Tailscale Exit node broken after V1.37(ABWV.0)

Alanl

Hello just upgrade my USG Flex 200H to 1.37 today. Tailscale is no longer able to be seen as available as an exit node on my clients. The devices is reporting as offline even though no setting other than firmware was applied.

I logged into the the tailscale web site and it is reporting that it was last seen right before the USG was upgrade but the device is not reporting as online.

Any help would be helpful.

Zyxel_Barry

Hi @Alanl,

I understand you're experiencing an issue with your USG FLEX 200H where Tailscale is no longer recognized as an available exit node after updating to firmware V1.37(ABWV.0), and the device is reporting as offline.

Here are some initial steps to troubleshoot this issue:

• Verify Exit Node Configuration: Log in to your Tailscale portal and confirm that the exit node option is still enabled for your USG FLEX H device.

• Check Tailscale VPN Status on the USG FLEX H:

  • SSH to your USG FLEX 200H or open local GUI web console.
  • Type in "cmd tailscale show status"

• Review Advertised Networks and Accepted Routes: In the Tailscale configuration on your USG FLEX 200H, ensure that you have correctly configured "Other Site Networks (Advertised Network)" to share your LAN subnets and "Accept Route" to receive and use routes from other Tailscale devices. You will also need to approve these routes in the Tailscale admin console for full communication.

• Check for IP Helper Service: If you are using a Windows client, ensure that the IP Helper Service is running.
• Port 41641/UDP: Verify that port 41641/UDP is allowed for connection on your network.
• Key Expiry: Confirm that "Key Expiry" is disabled in the Tailscale console to prevent silent disconnections. If keys have expired, log out on the firewall, remove the device from the Admin Console, and re-add with a new key.

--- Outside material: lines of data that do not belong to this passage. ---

(** The requests that the router dispatches, each with the common name of the
    client's certificate. *)
Inductive eaaRequest :=
| EaaDeregister
| EaaGetNotifications (host : string)
| EaaGetServices
| EaaGetSubscriptions
| EaaPush (body : Body NotificationFromProducer)
| EaaRegister (body : Body Service)
| EaaSubNamespace (ns : string) (body : Body (list NotificationDescriptor))
| EaaSubService (ns id : string) (body : Body (list NotificationDescriptor))
| EaaUnsubAll
| EaaUnsubNamespace (ns : string) (body : Body (list NotificationDescriptor))
| EaaUnsubService (ns id : string) (body : Body (list NotificationDescriptor)).

Section handlers.
Context {W Conn : Type} `{WebSocket W Conn, WsPolls Conn, GoEnv}.
Abbreviation ctx := (eaaContext W Conn).
Abbreviation writer := (ResponseWriter eaaPayload).

Definition DeregisterApplication (commonName : string) (w : writer) : GoM ctx writer :=
  let w := Header_Set content_type json_utf8 w in
  r ← removeService commonName;
  mret (WriteHeader r.1 w).

(** A missing map of services is answered with 500, after which the handler
    goes on.  When the upgrade fails the library has answered. *)
Definition GetNotifications (commonName host : string) (w : writer) : GoM ctx writer :=
  c ← go_get;
  let w := match serviceInfo c with
           | None => WriteHeader StatusInternalServerError (Header_Set content_type json_utf8 w)
           | Some _ => w end in
  r ← createWsConn commonName host;
  let '(statCode, err) := r : Z * error in
  if bool_decide (err ≠ nil_err) then
    if bool_decide (statCode ≠ 0)
    then mret (WriteHeader statCode (Header_Set content_type json_utf8 w))
    else mret w
  else mret w.

Definition GetServices (w : writer) : GoM ctx writer :=
  let w := WriteHeader StatusOK (Header_Set content_type json_utf8 w) in
  c ← go_get;
  match serviceInfo c with
  | None => mret (WriteHeader StatusInternalServerError w)
  | Some m => mret (Write (PayServices (map_range ["GetServices"] m).*2) w)
  end.

Definition GetSubscriptions (commonName : string) (w : writer) : GoM ctx writer :=
  let w := WriteHeader StatusOK (Header_Set content_type json_utf8 w) in
  r ← getConsumerSubscriptions commonName;
  let '(subs, err) := r : SubscriptionList * error in
  if bool_decide (err ≠ nil_err) then mret (WriteHeader StatusInternalServerError w)
  else mret (Write (PaySubscriptions subs) w).

(** The handlers that decode a body: a body that cannot be decoded is
    answered with 500. *)
Definition with_body {A} (body : Body A) (w : writer) (k : A → writer → GoM ctx writer)
    : GoM ctx writer :=
  let w := Header_Set content_type json_utf8 w in
  match body with
  | BodyOf a => k a w
  | _ => mret (WriteHeader StatusInternalServerError w)
  end.

Definition PushNotificationToSubscribers (commonName : string)
    (body : Body NotificationFromProducer) (w : writer) : GoM ctx writer :=
  with_body body w (λ notif w,
    r ← sendNotificationToAllSubscribers commonName notif;
    mret (WriteHeader r.1 w)).

Definition RegisterApplication (commonName : string) (body : Body Service) (w : writer)
    : GoM ctx writer :=
  with_body body w (λ serv w,
    err ← addService commonName serv;
    if bool_decide (err ≠ nil_err) then mret (WriteHeader StatusInternalServerError w)
    else mret (WriteHeader StatusOK w)).

Definition SubscribeNamespaceNotifications (commonName ns : string)
    (body : Body (list NotificationDescriptor)) (w : writer) : GoM ctx writer :=
  with_body body w (λ sub w,
    r ← addSubscriptionToNamespace commonName ns sub;
    mret (WriteHeader r.1 w)).

Definition SubscribeServiceNotifications (commonName ns id : string)
    (body : Body (list NotificationDescriptor)) (w : writer) : GoM ctx writer :=
  with_body body w (λ sub w,
    r ← addSubscriptionToService commonName ns id sub;
    mret (WriteHeader r.1 w)).

Definition UnsubscribeAllNotifications (commonName : string) (w : writer) : GoM ctx writer :=
  let w := Header_Set content_type json_utf8 w in
  r ← removeAllSubscriptions commonName;
  mret (WriteHeader r.1 w).

Definition UnsubscribeNamespaceNotifications (commonName ns : string)
    (body : Body (list NotificationDescriptor)) (w : writer) : GoM ctx writer :=
  with_body body w (λ sub w,
    r ← removeSubscriptionToNamespace commonName ns sub;
    mret (WriteHeader r.1 w)).

Definition UnsubscribeServiceNotifications (commonName ns id : string)
    (body : Body (list NotificationDescriptor)) (w : writer) : GoM ctx writer :=
  with_body body w (λ sub w,
    r ← removeSubscriptionToService commonName ns id sub;
    mret (WriteHeader r.1 w)).

(** The handler of each route ([eaaRoutes]). *)
Definition eaa_serve (commonName : string) (r : eaaRequest) (w : writer) : GoM ctx writer :=
  match r with
  | EaaDeregister => DeregisterApplication commonName w
  | EaaGetNotifications host => GetNotifications commonName host w
  | EaaGetServices => GetServices w
  | EaaGetSubscriptions => GetSubscriptions commonName w
  | EaaPush b => PushNotificationToSubscribers commonName b w
  | EaaRegister b => RegisterApplication commonName b w
  | EaaSubNamespace ns b => SubscribeNamespaceNotifications commonName ns b w
  | EaaSubService ns id b => SubscribeServiceNotifications commonName ns id b w
  | EaaUnsubAll => UnsubscribeAllNotifications commonName w
  | EaaUnsubNamespace ns b => UnsubscribeNamespaceNotifications commonName ns b w
  | EaaUnsubService ns id b => UnsubscribeServiceNotifications commonName ns id b w
  end.
End handlers.

(** The states reached by serving requests, each in some environment. *)
Inductive eaa_reach {W Conn} `{WebSocket W Conn, WsPolls Conn} (c0 : eaaContext W Conn)
    : eaaContext W Conn → Prop :=
| eaa_reach_init : eaa_reach c0 c0
| eaa_reach_step c (E : GoEnv) name r :
    eaa_reach c0 c → eaa_reach c0 (exec (eaa_serve name r new_writer) c).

To help me further investigate this issue, please provide the following information:

• Network Topology Map: A simple diagram showing how your USG FLEX 200H is connected to your network and where your clients are located.

• Screenshots:

  • Screenshots of your Tailscale VPN configuration on the USG FLEX 200H (local GUI).
  • Screenshots of the device status in the Tailscale admin console.
  • Any error messages you are receiving.

• Nebula Support Access: If your USG FLEX 200H is registered to Nebula, please enable Zyxel Support Access via Help > Support Request in the Nebula console. This allows our support team to directly view your cloud environment configuration, significantly shortening troubleshooting time. Please also provide your Organization and Site name.

Alanl

The clients are reporting the USG device as offline. Replied with all the information in a PM. I gave support access via control center and created case -

260101483

Zyxel_Melen

Hi @Alanl

We tried your configuration in our lab, but we didn't encounter your issue.

Do you mean your firewall is offline on the Tailscale? If so, please help to invite our agent to your Tailscale and enable Zyxel support access so we can help to check. I will send you the agent's info in the private message.

Zyxel_Melen

Update:

This issue is resolved after update a new Tailscale API key. However, the API key was set to no change.

If anyone encounter the same issue and can resolve by changing API key, please let us know.